Microsoft Eyes Unused TV Channels To Deliver Rural Broadband
The broadcast spectrum that allowed people in isolated rural areas to watch television long before cable and satellite services could also provide underserved parts of the U.S. with access to broadband Internet service, according to Microsoft.
Yesterday, the company announced a plan to bring broadband connectivity to millions of rural residents through unused spectrum, so-called "white space," in the 600 MHz UHF television bands. Microsoft, which has already used such technology to connect people to the Internet in other parts of the world, said it's the most promising strategy for low-density communities where other broadband systems would be too expensive.
Nearly 34 million people in the U.S. lack access to advanced telecommunications capabilities, meaning broadband download speeds of 25 Mbps, according to the Federal Communication Commission's 2016 Broadband Progress Report. Of these, an estimated 23.4 million live in rural areas.
Goal: 'Eliminate Rural Gap' in 5 Years
"In urban America, we've thankfully become accustomed to ongoing capital investments to expand broadband capacity in areas that already have broadband coverage," Microsoft president and chief legal officer Brad Smith wrote in a blog post yesterday. "But the time has come to extend this coverage to the rural areas that lack it entirely."

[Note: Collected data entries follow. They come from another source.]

(** * A shallow embedding of [orm.py], a minimal object-relational mapper

    The development follows the source file from top to bottom: the two
    gateway functions [sql_run] and [sql_select], the descriptor class
    [Field], the condition classes [Condition] and [BoolCondition], and the
    base class [Model] with its class methods.

    Python state is threaded explicitly.  A [world] holds the module-level
    [counter], the heap of [Model] instances (instances are mutable objects
    that are shared by reference), the state of the sqlite connection and the
    lines printed so far.  A computation either returns or raises, and in both
    cases hands back the world it reached, since a Python exception does not
    roll back side effects.

    Scope of the model.  Declared types are class objects (an annotation such
    as a string or a generic alias makes [issubclass] itself raise and is not
    modelled).  Record classes derive directly from [Model].  Class names are
    ASCII.  Keyword names given to a constructor do not collide with the
    attributes the class itself relies on ([_values], [_cols], [_name]).
    The values that flow through the mapper are [None], booleans, integers,
    strings, field descriptors and references to instances.

    Python keeps the declared fields of a record class in the name space
    that also holds what [Model] itself relies on.  What a declared field
    hides on the class is modelled: a class method hidden by a field cannot
    be called, and a hidden [_name] or [_cols] is a descriptor.  What is
    hidden on an instance is not: [_values] is a component of the instance of
    its own, and [save] reads [_name] and [_cols] as the class has them.
    The statements that depend on it say so in their hypotheses: [plain] for
    a class, [tidy] for an instance, [ordinary] for a name.  In the same
    way [ascii_identifier] marks the names on which [lower] is [str.lower],
    and [printable] the values that [print] writes without calling
    [Model.__repr__], which is not modelled. *)

From Stdlib Require Import ZArith NArith Ascii String.
From stdpp Require Import base option list strings gmap fin_maps pretty.

Local Open Scope string_scope.

(** ** Strings *)

(** [str.lower] on an ASCII code point. *)
Definition ascii_lower (c : ascii) : ascii :=
  let n := nat_of_ascii c in
  if (65 <=? n)%nat && (n <=? 90)%nat then ascii_of_nat (n + 32) else c.

(** [str.lower], on ASCII strings. *)
Fixpoint lower (s : string) : string :=
  match s with
  | EmptyString => EmptyString
  | String c s' => String (ascii_lower c) (lower s')
  end.

(** [sep.join(parts)]. *)
Definition join (sep : string) (parts : list string) : string :=
  String.concat sep parts.

(** ** Classes used as declared types *)

(** A declared type is a class object: either a [Model] subclass, carrying
    what [__init_subclass__] reads from it ([__name__] and
    [__annotations__], in declaration order), or any other class, identified
    by its name ([int], [str], [float], ...).  The annotations are the items
    of a dictionary: their names are distinct.  A class is a finite tree, as
    in Python, where a class body can only mention classes defined before
    it. *)
Inductive pytype : Type :=
| PyClass (name : string)
| PyModel (m : model)
with model : Type :=
| Class (name : string) (annotations : list (string * pytype)).

Definition int : pytype := PyClass "int".
Definition str : pytype := PyClass "str".

Definition __name__ (cls : model) : string :=
  let 'Class n _ := cls in n.

Definition __annotations__ (cls : model) : list (string * pytype) :=
  let 'Class _ a := cls in a.

(** [issubclass(t, Model)]. *)
Definition issubclass_Model (t : pytype) : bool :=
  match t with
  | PyModel _ => true
  | PyClass _ => false
  end.

(** ** Field descriptors, values and objects *)

Record Field : Type := MkField { name : string; py_type : pytype }.

(** Heap addresses of [Model] instances. *)
Definition loc : Type := nat.

Inductive pyval : Type :=
| VNone
| VBool (b : bool)
| VInt (z : Z)
| VStr (s : string)
| VField (f : Field)
| VRef (l : loc).

(** [isinstance(v, int)]; [bool] is a subclass of [int]. *)
Definition isinstance_int (v : pyval) : bool :=
  match v with
  | VBool _ | VInt _ => true
  | _ => false
  end.

(** Truth value of an object, as tested by [if x:].  Descriptors and
    instances define neither [__bool__] nor [__len__], so they are true. *)
Definition truthy (v : pyval) : bool :=
  match v with
  | VNone => false
  | VBool b => b
  | VInt z => negb (z =? 0)%Z
  | VStr s => negb (String.eqb s "")
  | VField _ | VRef _ => true
  end.

(** A dictionary of named statement parameters. *)
Abbreviation params := (gmap string pyval).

Through its Rural Airband Initiative, Microsoft will partner with telecommunications companies to bring broadband Internet connectivity to 2 million people in remote parts of the U.S. by 2022, Smith said. Over the coming year, the effort will aim to have "at least 12 projects up and running in 12 states," he said. In the long term, Microsoft's goal is to help "eliminate the rural broadband gap within the next five years by July 4, 2022," he said.

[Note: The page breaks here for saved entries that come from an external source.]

(** C7: nothing is validated.  Whenever [c > 1/3] (indices in range, at
    least one column) the mesh is returned as it is, and the second
    changing element's fraction in the first column is [1 - 3c], which is
    negative. *)
Theorem mesh_negative_fraction element_list n c first second others consts :
  let k := length element_list in
  in_range k first → in_range k second → Forall (in_range k) consts →
  (0 < n)%nat → Q2Qc (1 # 3) < c →
  ∃ a v,
    mesh_concentrations element_list n (first :: second :: others) consts c
      = Ok a ∧
    entry a (Z.to_nat second) 0 = Some v ∧ v = 1 - three * c ∧ v < 0.
Proof.
  intros k H1 H2 Hin Hn Hc.
  destruct (mesh_concentrations_entries element_list n c first second
              others consts H1 H2 Hin) as (a & Hmesh & _ & Ea).
  exists a, (1 - three * c). split; [exact Hmesh|]. split; [|split; [done|]].
  - rewrite Ea by (unfold in_range in *; lia).
    unfold expected. rewrite decide_True by (unfold in_range in *; lia).
    by rewrite sweep_first.
  - apply Qclt_minus_iff.
    replace (0 + - (1 - three * c)) with (three * (c + - Q2Qc (1 # 3)))
      by (rewrite <-three_thirds; ring).
    apply Qcmult_pos_pos; [reflexivity|].
    by apply Qclt_minus_iff in Hc.
Qed.

Lemma mesh_negative_fraction_witness :
  ∃ a v,
    mesh_concentrations elements5 15 [0; 1]%Z [2; 3; 4]%Z (Q2Qc 0.4) = Ok a ∧
    entry a 1 0 = Some v ∧ v = 1 - three * Q2Qc 0.4 ∧ v < 0.
Proof.
  apply (mesh_negative_fraction elements5 15 (Q2Qc 0.4) 0 1 [] [2; 3; 4]%Z).
  - unfold in_range; simpl; lia.
  - unfold in_range; simpl; lia.
  - repeat constructor; unfold in_range; simpl; lia.
  - lia.
  - reflexivity.
Defined.

(** C10, as stated, fails in its "only when": with [c = 0] every column
    sums to 1 although two constant indices are given. *)
Lemma mesh_sum_one_with_two_constants :
  ∃ a,
    mesh_concentrations elements5 3 [0; 1]%Z [2; 3]%Z 0 = Ok a ∧
    (∀ i, (i < 3)%nat → column_sum a i = 1) ∧
    length [2; 3]%Z ≠ 3%nat.
Proof.
  eexists. split; [vm_compute; reflexivity|]. split; [|discriminate].
  intros i Hi. apply Qc_is_canon.
  destruct i as [|[|[|i]]]; [reflexivity..|lia].
Qed.

(** C10, amended: with the two changing indices and the constant indices in
    range and pairwise distinct, the amount set aside for the constant
    elements is [3c] however many there are, so each column sums to
    [1 + (len(indices_of_constant_elements) - 3) * c]; for [c ≠ 0] a column
    sums to 1 exactly when three constant indices are given; and a row that
    is neither of the changing rows nor a constant row stays 0. *)
Theorem mesh_constant_allocation element_list n c first second others consts :
  let k := length element_list in
  Forall (in_range k) (first :: second :: consts) →
  NoDup (first :: second :: consts) →
  ∃ a,
    mesh_concentrations element_list n (first :: second :: others) consts c
      = Ok a ∧
    (∀ i, (i < n)%nat →
       column_sum a i = 1 + (Qc_of_nat (length consts) - three) * c) ∧
    (∀ i, (i < n)%nat → c ≠ 0 →
       (column_sum a i = 1 ↔ length consts = 3%nat)) ∧
    (∀ r i, (r < k)%nat → (i < n)%nat →
       Z.of_nat r ≠ first → Z.of_nat r ≠ second → Z.of_nat r ∉ consts →
       entry a r i = Some 0).
Proof.
  intros k Hin Hnd.
  apply Forall_cons in Hin as [H1 Hin]. apply Forall_cons in Hin as [H2 Hin].
  apply NoDup_cons in Hnd as [Hf Hnd]. apply NoDup_cons in Hnd as [Hs Hnd].
  destruct (mesh_column_sum element_list n c first second others consts)
    as (a & Hmesh & _ & Ea & Hsum); try done.
  { intros ->. apply Hf. by left. }
  { intros H. apply Hf. by right. }
  exists a. split; [done|]. split; [done|]. split.
  - intros i Hi Hc. rewrite Hsum by done. split.
    + intros H.
      assert ((Qc_of_nat (length consts) - three) * c = 0) as H0.
      { rewrite <-(Qcplus_0_l (_ * c)), <-(Qcplus_opp_r 1).
        rewrite <-Qcplus_assoc, (Qcplus_comm (- 1)), Qcplus_assoc, H.
        apply Qcplus_opp_r. }
      apply Qcmult_integral in H0 as [H0|H0]; [|done].
      assert (Qc_of_nat (length consts) = three) as H3.
      { rewrite <-(Qcplus_0_r three), <-H0. ring. }
      apply Z2Qc_inj in H3. lia.
    + intros ->. change (Qc_of_nat 3) with three. ring.
  - intros r i Hr Hi Hr1 Hr2 Hrc. rewrite Ea by done. unfold expected.
    by rewrite !decide_False.
Qed.

Lemma mesh_constant_allocation_witness :
  ∃ a,
    mesh_concentrations elements5 15 [0; 1]%Z [2; 3]%Z (Q2Qc 0.1) = Ok a ∧
    ∀ i, (i < 15)%nat → column_sum a i = 1 + (Qc_of_nat 2 - three) * Q2Qc 0.1.
Proof.
  destruct (mesh_constant_allocation elements5 15 (Q2Qc 0.1) 0 1 [] [2; 3]%Z)
    as (a & Hmesh & Hsum & _).
  - repeat constructor; unfold in_range; simpl; lia.
  - apply (bool_decide_unpack _). vm_compute. exact I.
  - exists a. split; [exact Hmesh | exact Hsum].
Defined.

(** ** Loops in [io] *)

Lemma for_each_io_app {A S} (body : S → A → io S) s l1 l2 w :
  for_each_io body s (l1 ++ l2) w =
  (s' ← for_each_io body s l1; for_each_io body s' l2) w.
Proof.
  revert s w. induction l1 as [|x l1 IH]; intros s w; simpl; [done|].
  unfold mbind, io_bind in *. destruct (body s x w) as [w1 [s1|e]]; [|done].
  apply IH.
Qed.

Lemma for_each_io_cons {A S} (body : S → A → io S) s x l w :
  for_each_io body s (x :: l) w =
  match body s x w with
  | (w', Ok s') => for_each_io body s' l w'
  | (w', Raise e) => (w', Raise e)
  end.
Proof. done. Qed.

Lemma visited_app t1 t2 : visited (t1 ++ t2) = visited t1 ++ visited t2.
Proof. apply omap_app. Qed.

Lemma session_run_app p t1 t2 :
  session_run p (t1 ++ t2) = p' ← session_run p t1; session_run p' t2.
Proof.
  revert p. induction t1 as [|e t1 IH]; intros p; simpl; [done|].
  destruct (session_step p e) as [p1|]; simpl; [apply IH|done].
Qed.

Lemma interior_points_cons c cs n :
  interior_points (c :: cs) n
  = ((λ i, (c, i)) <$> interior n) ++ interior_points cs n.
Proof. done. Qed.

Lemma elem_of_interior_points c i cs n :
  (c, i) ∈ interior_points cs n → (1 ≤ i ≤ n - 2)%nat.
Proof.
  unfold interior_points, interior. intros H.
  apply list_elem_of_bind in H as (c' & H & _).
  apply list_elem_of_fmap in H as (i' & [= -> ->] & H).
  apply elem_of_seq in H. lia.
Qed.

(** ** The loop body, case by case *)

Section orchestrator_facts.
Context {V : Type} `{Pickle V} (env : environment V).
Context (element_list : list string) (database : string).
Context (temperature_range : Qc * Qc) (steps_in_temperature : Z).
Context (output_dir : string).

Local Abbreviation loop_body :=
  (calculate_system env element_list database temperature_range
     steps_in_temperature output_dir).
Local Abbreviation loop_body_cases :=
  (system_result env element_list database temperature_range
     steps_in_temperature output_dir).
Local Abbreviation engine_answer :=
  (engine_result env element_list database temperature_range
     steps_in_temperature).
Local Abbreviation mesh_body :=
  (calculate_mesh env element_list database temperature_range
     steps_in_temperature output_dir).
Local Abbreviation run :=
  (run_phase_diagram_calculations env element_list database
     temperature_range steps_in_temperature output_dir).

Microsoft will also work to provide training to residents in those areas to help people develop the skills they need to "improve education, health care and agriculture, as well as transform their businesses," Smith added. Finally, the company plans to promote further broadband investment by others through a new program that will provide royalty-free access to "at least 39 patents and sample source code related to technology we've developed to better enable broadband connectivity through TV white spaces spectrum in rural areas," he said.
U.S. Speeds in 10th Place Globally
When it comes to the broadband connection speeds available to most residents, the U.S. lags behind many other countries. The U.S. is currently in 10th place with an average connection speed of 18.7 Mbps, compared to the 28.6 Mbps average of connectivity leader South Korea, according to the Q1 2017 State of the Internet report from content delivery network provider Akamai Technologies.
The FCC paved the way for using TV white space spectrum for broadband services with rule changes it adopted in 2010. The technology for using that portion of the spectrum has now advanced to "a critical threshold" where the market can, with the right strategies, accelerate its use, Smith said. Microsoft has already used such technology to deploy 20 TV white space projects that serve 185,000 users in 17 countries, he noted.
Smith said the best way to bring broadband connectivity to those who lack it will involve a combination of technologies, with TV white space for areas with population densities of two to 200 people per square mile, satellite services for areas with fewer than two people per square mile, and fixed wireless or limited fiber for communities with more than 200 people per square mile.
"By relying on this mixture of technologies, the total capital and initial operating cost to eliminate the rural broadband gap falls into a range of $8 to $12 billion," Smith said. "This is roughly 80 percent less than the cost of using fiber cables alone, and it's over 50 percent cheaper than the cost of current fixed wireless technology like 4G."